In this case, the employer appealed against an earlier decision of FWA in which
an application for approval of an enterprise agreement was refused because the
rates of pay in the agreement were loaded to include payment for annual leave.
FWA refused to approve the agreement on the basis that the annual leave
provisions contravened the National Employment Standards (NES) and /or provided
for cashing out of annual leave in a way that was not allowed under the Fair
Work Act 2009.
On appeal, a Full Bench of FWA approved the agreement. The Full Bench found
that under the NES, employees were entitled to a base rate of pay for period of
annual leave, which was different to the loaded hourly rate of pay in the
agreement. After clarifying that “the concept of cashing out an entitlement to
annual leave involves the making of a payment instead of recognising an
entitlement to paid leave”, the Full Bench found that the agreement did not
‘cash out’ annual leave, because it did not result in employees foregoing an
entitlement to leave. The Full Bench also found that there was no breach of the
NES, because the agreement provided for payment of annual leave in advance
(through the loaded hourly rate of pay) and the taking of annual leave at a
later date.
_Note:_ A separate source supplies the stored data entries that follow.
Definition validateRequest (req : VirtualMachineTemplateRequest) : res error unit :=
  if (VMRef_Namespace (Req_Spec req) =? EmptyString)%string
  then Err (EMsg "virtualMachineRef.namespace cannot be empty")
  else if (VMRef_Name (Req_Spec req) =? EmptyString)%string
  then Err (EMsg "virtualMachineRef.name cannot be empty")
  else Ok tt.

(** The label that ties an object to a request; empty when it is missing. *)
Definition request_label (m : ObjectMeta) : string := default EmptyString (Labels m !! LabelRequestUID).

(** ** The reconciler *)

Section reconciler.
Context (E : env).
(** The expand-spec subresource of the virtualization API: it replaces the
    instance type and the preference of a machine by what they stand for. *)
Context (ExpandSpec : string → VM → res rerror VM).

(** *** Conditions of the request *)

Definition set_condition (condType : string) (status : ConditionStatus) (reason message : string) : ctl unit :=
  t ← now E;
  req ← get_req;
  put_req (set_conditions (SetStatusCondition t (conditions req)
    (mkCondition condType status (Generation (Req_Meta req)) 0 reason message)) req).

Definition setReadyCondition (status : ConditionStatus) (reason message : string) : ctl unit :=
  set_condition ConditionReady status reason message.
Definition setProgressingCondition (status : ConditionStatus) (reason : string) : ctl unit :=
  set_condition ConditionProgressing status reason EmptyString.

Definition setTemplateRef (tpl : VirtualMachineTemplate) : ctl unit :=
  req ← get_req;
  put_req (set_status (mkRequestStatus (conditions req) (Some (Name (Tpl_Meta tpl)))) req).

(** Called when the reconciliation is over, with its error if it failed. *)
Definition setStatusConditions (retErr : option rerror) : ctl unit :=
  match retErr with
  | Some e =>
      _ ← setReadyCondition ConditionFalse ReasonFailed (rerror_text e);
      req ← get_req;
      match FindStatusCondition (conditions req) ConditionProgressing with
      | None => setProgressingCondition ConditionTrue ReasonReconciling
      | Some _ => mret tt
      end
  | None =>
      req ← get_req;
      p ← match FindStatusCondition (conditions req) ConditionReady with
          | None =>
              _ ← setReadyCondition ConditionFalse ReasonReconciling EmptyString;
              mret (ConditionTrue, ReasonReconciling)
          | Some cond =>
              if bool_decide (C_Status cond = ConditionTrue) then mret (ConditionFalse, ReasonReconciled)
              else mret (ConditionTrue, ReasonReconciling)
          end;
      req ← get_req;
      match FindStatusCondition (conditions req) ConditionProgressing with
      | None => setProgressingCondition p.1 p.2
      | Some _ => mret tt
      end
  end.
(* ===== verification/RequestLogic.v ===== *)
(** * Program logic for the request controller

    Hoare triples for reconciliations and the specifications of the steps of
    [Reconcile]: which writes they issue, that they do not panic, and which
    conditions they leave. *)

From Stdlib Require Import Ascii ZArith Lia.
From stdpp Require Import prelude strings gmap.
From S2P Require Import Prelude GoStrings Naming Api Meta Cluster Request.

(** ** A program logic for reconciliations

    [hoare P m Q X]: from a state with [P], [m] does not panic, returns with
    [Q] or fails with [X]. *)

Definition hoare {A} (P : rstate → Prop) (m : ctl A) (Q : A → rstate → Prop) (X : rerror → rstate → Prop) : Prop :=
  ∀ s, P s →
    match m s with
    | (Ok a, s') => Q a s'
    | (Err e, s') => X e s'
    | (Panic _, _) => False
    end.

Lemma hoare_ret {A} (P : rstate → Prop) (a : A) (Q : A → rstate → Prop) X :
  (∀ s, P s → Q a s) → hoare P (mret a) Q X.
Proof. intros H s Hs. by apply H. Qed.

Lemma hoare_bind {A B} P (m : ctl A) (f : A → ctl B) R Q X :
  hoare P m R X → (∀ a, hoare (R a) (f a) Q X) → hoare P (m ≫= f) Q X.
Proof.
  intros Hm Hf s Hs. unfold mbind, ctl_bind. specialize (Hm s Hs).
  destruct (m s) as [[a|e|w] s']; [by apply Hf|done|done].
Qed.

Lemma hoare_throw {A} (P : rstate → Prop) e (Q : A → rstate → Prop) (X : rerror → rstate → Prop) :
  (∀ s, P s → X e s) → hoare P (throw e) Q X.
Proof. intros H s Hs. by apply H. Qed.

Lemma hoare_try {A} P (m : ctl A) (Q : A → rstate → Prop) (X X' : rerror → rstate → Prop) :
  hoare P m Q X →
  hoare P (try m) (λ r s, match r with inl a => Q a s | inr e => X e s end) X'.
Proof.
  intros Hm s Hs. unfold try. specialize (Hm s Hs). by destruct (m s) as [[a|e|w] s'].
Qed.

Lemma hoare_conseq {A} (P P' : rstate → Prop) (m : ctl A) (Q Q' : A → rstate → Prop) (X X' : rerror → rstate → Prop) :
  hoare P' m Q' X' → (∀ s, P s → P' s) → (∀ a s, Q' a s → Q a s) → (∀ e s, X' e s → X e s) → hoare P m Q X.
Proof.
  intros Hm HP HQ HX s Hs. specialize (Hm s (HP s Hs)). destruct (m s) as [[a|e|w] s']; auto.
Qed.

(** A fact about values only. *)
Lemma hoare_pure {A} (P : rstate → Prop) (φ : Prop) (m : ctl A) Q X :
  (φ → hoare P m Q X) → hoare (λ s, P s ∧ φ) m Q X.
Proof. intros Hm s [Hs Hφ]. exact (Hm Hφ s Hs). Qed.

Lemma hoare_IgnoreNotFound {A} P (d : A) (m : ctl A) (Q : A → rstate → Prop) (X : rerror → rstate → Prop) :
  hoare P m Q X → (∀ e s, X e s → IsNotFound e = true → Q d s) → hoare P (IgnoreNotFound d m) Q X.
Proof.
  intros Hm Hd. eapply hoare_bind; [by apply hoare_try, Hm|]. intros [a|e]; [by apply hoare_ret|].
  destruct (IsNotFound e) eqn:E; [apply hoare_ret; intros; by apply (Hd e)|by apply hoare_throw].
Qed.
Lemma set_missing_loop_writes message items s :
  ∃ ws s', set_missing_loop E message items s = (Ok tt, s') ∧ writes s' = ws ++ writes s ∧
    Forall (waiting_write message) ws ∧ length ws = length (filter (λ r, pending r = true) items).
Proof.
  revert s. induction items as [|req items IH]; intros s; [by exists [], s|]. rewrite filter_cons. cbn [set_missing_loop].
  unfold mbind, ctl_bind. destruct (decide (pending req = true)) as [Hp|Hp].
  - rewrite (set_missing_eq _ _ _ Hp). cbv zeta. set (s1 := (merge_request_status _ _ _ _).2).
    destruct (IH s1) as (ws & s' & Hr & Hw & Hf & Hn).
    exists (ws ++ [PatchRequestStatus (object_key (Req_Meta req))
      (mkRequestStatus (waiting_conditions (clock E (calls s)) message req) (TemplateRef (Req_Status req)))]), s'.
    split; [done|]. split; [|split].
    + rewrite Hw. unfold s1. rewrite merge_request_status_writes. by rewrite <- app_assoc.
    + apply Forall_app. split; [done|]. apply Forall_singleton. eexists _, _. split; [done|].
      apply waiting_conditions_status.
    + rewrite length_app. simpl. lia.
  - destruct (IH s) as (ws & s' & Hr & Hw). exists ws, s'. split; [|done].
    unfold set_missing. by destruct (pending req).
Qed.

(** In an undisturbed cluster the patch of a stored request replaces its
    conditions. *)
Lemma set_missing_undisturbed message req s :
  undisturbed E → pending req = true → requests (cluster s) !! object_key (Req_Meta req) = Some req →
  requests (cluster (set_missing E message req s).2) =
  <[object_key (Req_Meta req) := set_conditions (waiting_conditions (clock E (calls s)) message req) req]>
    (requests (cluster s)).
Proof.
  intros HE Hp Hreq. rewrite (set_missing_eq _ _ _ Hp). cbv zeta. unfold merge_request_status.
  rewrite (call_undisturbed E) by done. cbn [fst snd cluster calls tplReq Req_Meta set_conditions set_status].
  rewrite Hreq. cbn. f_equal. unfold set_conditions, set_status. f_equal. f_equal.
  - case_decide as Hd; [|done]. by rewrite <- Hd.
  - by case_decide.
Qed.

Lemma set_missing_loop_undisturbed message items s :
  undisturbed E → NoDup ((λ r, object_key (Req_Meta r)) <$> items) →
  (∀ r, r ∈ items → requests (cluster s) !! object_key (Req_Meta r) = Some r) →
  let m := requests (cluster s) in
  let m' := requests (cluster (set_missing_loop E message items s).2) in
  (∀ k, k ∉ (λ r, object_key (Req_Meta r)) <$> items → m' !! k = m !! k) ∧
  ∀ r, r ∈ items →
    if pending r then
      ∃ t, m' !! object_key (Req_Meta r) = Some (set_conditions (waiting_conditions t message r) r)
    else m' !! object_key (Req_Meta r) = Some r.
Proof.
  intros HE. revert s. induction items as [|req items IH]; intros s Hnd Hin.
  { split; [done|]. by intros r Hr%elem_of_nil. }
  csimpl in Hnd. apply NoDup_cons in Hnd as [Hnew Hnd]. cbv zeta.
  cbn [set_missing_loop]. unfold mbind, ctl_bind.
  assert (∃ s1, set_missing E message req s = (Ok tt, s1) ∧
    requests (cluster s1) = (if pending req
      then <[object_key (Req_Meta req) := set_conditions (waiting_conditions (clock E (calls s)) message req) req]>
      else id) (requests (cluster s))) as (s1 & Hs & Hm).
  { destruct (pending req) eqn:Hp.
    - eexists. split; [apply (set_missing_eq _ _ _ Hp)|].
      rewrite <- (set_missing_undisturbed message req s HE Hp (Hin req ltac:(left))).
      by rewrite (set_missing_eq _ _ _ Hp).
    - exists s. unfold set_missing. by rewrite Hp. }
  rewrite Hs. assert (∀ k, k ≠ object_key (Req_Meta req) → requests (cluster s1) !! k = requests (cluster s) !! k) as Hne.
  { intros k Hk. rewrite Hm. destruct (pending req); [|done]. by apply lookup_insert_ne. }
  destruct (IH s1 Hnd) as [IH1 IH2].
  { intros r Hr. rewrite Hne; [apply Hin; by right|]. intros Heq. apply Hnew. rewrite <- Heq.
    apply list_elem_of_fmap. by exists r. }
  split.
  - intros k Hk. csimpl in Hk. apply not_elem_of_cons in Hk as [Hk1 Hk2]. rewrite IH1 by done. by apply Hne.
  - intros r [->|Hr]%elem_of_cons; [|by apply IH2]. rewrite IH1, Hm by done. destruct (pending req).
    + exists (clock E (calls s)). apply lookup_insert_eq.
    + apply Hin. left.
Qed.
End availability.

Lemma setMissing_writes E missing s :
  ∃ s' ws, Availability.setMissingCRDStatus E missing s = (Ok tt, s') ∧ writes s' = ws ++ writes s ∧
    Forall (waiting_write (Availability.missing_message missing)) ws.
Proof.
  unfold Availability.setMissingCRDStatus, list_requests, try, mbind, ctl_bind, call.
  destruct (fault E _) as [[e []]|]; [by eexists _, []..|].
  edestruct set_missing_loop_writes as (ws & s' & Hr & Hw & Hf & _). by exists s', ws.
Qed.

(** Reporting missing groups is best effort: it never
    fails, and whatever else happens in the cluster its only writes are status
    patches with Ready False and Progressing True, both waiting, and a message
    that names the missing groups. *)
Theorem setMissingCRDStatus_writes E missing s :
  ∃ s' ws, Availability.setMissingCRDStatus E missing s = (Ok tt, s') ∧ writes s' = ws ++ writes s ∧
    Forall (waiting_write (Availability.missing_message missing)) ws.
Proof. apply setMissing_writes. Qed.
#[export] Instance plain_rep T : Rep (cell:=C) (plain T) T :=
  {| read _ x := Some (unplain x); reach _ _ := ∅ |}.
#[export] Instance bool_rep : Rep (cell:=C) bool bool := flat_rep bool.
#[export] Instance Z_rep : Rep (cell:=C) Z Z := flat_rep Z.
#[export] Instance Time_rep : Rep (cell:=C) Time Time := flat_rep Time.
#[export] Instance string_rep : Rep (cell:=C) string string := flat_rep string.
#[export] Instance ascii_rep : Rep (cell:=C) ascii ascii := flat_rep ascii.
#[export] Instance Condition_rep : Rep (cell:=C) Condition Condition := flat_rep Condition.
#[export] Instance Param_rep : Rep (cell:=C) Param Param := flat_rep Param.
#[export] Instance VMReference_rep : Rep (cell:=C) VMReference VMReference := flat_rep VMReference.
#[export] Instance LocalObjectReference_rep : Rep (cell:=C) LocalObjectReference LocalObjectReference := flat_rep LocalObjectReference.
#[export] Instance ObjectReference_rep : Rep (cell:=C) ObjectReference ObjectReference := flat_rep ObjectReference.

Definition FieldsV1_fields (x : FieldsV1) := FV_Raw x.
#[export] Instance FieldsV1_rep : Rep (cell:=C) FieldsV1 _ := struct_rep FieldsV1_fields.

Definition OwnerRef_fields (x : OwnerRef) := 
  (Plain (OR_APIVersion x, OR_Kind x, OR_Name x, OR_UID x), (OR_Controller x, OR_BlockOwnerDeletion x)).
#[export] Instance OwnerRef_rep : Rep (cell:=C) OwnerRef _ := struct_rep OwnerRef_fields.

Definition ManagedFieldsEntry_fields (x : ManagedFieldsEntry) := 
  (Plain (MF_Manager x, MF_Operation x, MF_APIVersion x, MF_FieldsType x, MF_Subresource x),
   (MF_Time x, MF_FieldsV1 x)).
#[export] Instance ManagedFieldsEntry_rep : Rep (cell:=C) ManagedFieldsEntry _ := struct_rep ManagedFieldsEntry_fields.

Definition ObjectMeta_fields (x : ObjectMeta) := 
  (Plain (OM_Name x, OM_GenerateName x, OM_Namespace x, OM_SelfLink x, OM_UID x, OM_ResourceVersion x,
          OM_Generation x),
   (OM_CreationTimestamp x, (OM_DeletionTimestamp x, (OM_DeletionGracePeriodSeconds x,
   (OM_Labels x, (OM_Annotations x, (OM_OwnerReferences x, (OM_Finalizers x, OM_ManagedFields x)))))))).
#[export] Instance ObjectMeta_rep : Rep (cell:=C) ObjectMeta _ := struct_rep ObjectMeta_fields.

Definition ListMeta_fields (x : ListMeta) := 
  (Plain (LM_SelfLink x, LM_ResourceVersion x, LM_Continue x), LM_RemainingItemCount x).
#[export] Instance ListMeta_rep : Rep (cell:=C) ListMeta _ := struct_rep ListMeta_fields.

Definition RawExt_fields (x : (RawExt Obj)) := (RX_Raw Obj x, RX_Object Obj x).
#[export] Instance RawExt_rep : Rep (cell:=C) (RawExt Obj) _ := struct_rep RawExt_fields.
While the agreement made different arrangements than the NES in
terms of the timing of payment for annual leave, the Full Bench did not find
any NES requirement that payment for annual leave be made at the time leave is
taken. The Full Bench concluded that payment of annual leave in advance through
a loaded hourly rate of pay will not exclude the NES annual leave entitlement
as long as the NES is expressly adopted, each of the annual leave benefits in
the NES are reflected in the Agreement and the payment arrangement does not
amount to cashing out of annual leave.
One member of the Full Bench dissented on the basis of concerns about the ‘harm of loaded rates’
and their potential to undermine the legislative safety net.